Segment Start: Material shown

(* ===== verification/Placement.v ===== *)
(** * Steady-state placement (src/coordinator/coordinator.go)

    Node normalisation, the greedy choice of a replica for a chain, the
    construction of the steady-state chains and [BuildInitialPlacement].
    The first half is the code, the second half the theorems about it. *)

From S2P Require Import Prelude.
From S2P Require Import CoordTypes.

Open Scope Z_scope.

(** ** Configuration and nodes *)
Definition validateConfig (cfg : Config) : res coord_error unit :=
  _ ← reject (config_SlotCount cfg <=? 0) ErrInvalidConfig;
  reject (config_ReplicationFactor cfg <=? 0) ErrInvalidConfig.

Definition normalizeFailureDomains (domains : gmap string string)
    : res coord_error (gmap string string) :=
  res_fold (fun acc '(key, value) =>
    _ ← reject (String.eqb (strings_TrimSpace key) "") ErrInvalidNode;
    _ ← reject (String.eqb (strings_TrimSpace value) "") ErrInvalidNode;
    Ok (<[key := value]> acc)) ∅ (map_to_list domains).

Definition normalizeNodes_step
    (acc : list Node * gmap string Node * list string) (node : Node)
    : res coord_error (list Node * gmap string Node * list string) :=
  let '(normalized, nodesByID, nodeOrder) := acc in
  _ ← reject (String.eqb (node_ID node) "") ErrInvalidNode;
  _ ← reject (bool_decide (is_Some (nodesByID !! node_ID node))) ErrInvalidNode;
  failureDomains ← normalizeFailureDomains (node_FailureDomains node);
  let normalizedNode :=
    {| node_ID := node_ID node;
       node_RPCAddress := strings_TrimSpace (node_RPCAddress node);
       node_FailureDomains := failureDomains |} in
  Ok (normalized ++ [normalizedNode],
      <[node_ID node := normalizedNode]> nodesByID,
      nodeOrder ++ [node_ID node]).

Segment End: Material shown

#### [Aim of the task]
Each entry must appear in the reply exactly as written.

#### [Written reply]
(* ===== verification/Placement.v ===== *)
(** * Steady-state placement (src/coordinator/coordinator.go)

    Node normalisation, the greedy choice of a replica for a chain, the
    construction of the steady-state chains and [BuildInitialPlacement].
    The first half is the code, the second half the theorems about it. *)

From S2P Require Import Prelude.
From S2P Require Import CoordTypes.

Open Scope Z_scope.

(** ** Configuration and nodes *)
Definition validateConfig (cfg : Config) : res coord_error unit :=
  _ ← reject (config_SlotCount cfg <=? 0) ErrInvalidConfig;
  reject (config_ReplicationFactor cfg <=? 0) ErrInvalidConfig.

Definition normalizeFailureDomains (domains : gmap string string)
    : res coord_error (gmap string string) :=
  res_fold (fun acc '(key, value) =>
    _ ← reject (String.eqb (strings_TrimSpace key) "") ErrInvalidNode;
    _ ← reject (String.eqb (strings_TrimSpace value) "") ErrInvalidNode;
    Ok (<[key := value]> acc)) ∅ (map_to_list domains).

Definition normalizeNodes_step
    (acc : list Node * gmap string Node * list string) (node : Node)
    : res coord_error (list Node * gmap string Node * list string) :=
  let '(normalized, nodesByID, nodeOrder) := acc in
  _ ← reject (String.eqb (node_ID node) "") ErrInvalidNode;
  _ ← reject (bool_decide (is_Some (nodesByID !! node_ID node))) ErrInvalidNode;
  failureDomains ← normalizeFailureDomains (node_FailureDomains node);
  let normalizedNode :=
    {| node_ID := node_ID node;
       node_RPCAddress := strings_TrimSpace (node_RPCAddress node);
       node_FailureDomains := failureDomains |} in
  Ok (normalized ++ [normalizedNode],
      <[node_ID node := normalizedNode]> nodesByID,
      nodeOrder ++ [node_ID node]).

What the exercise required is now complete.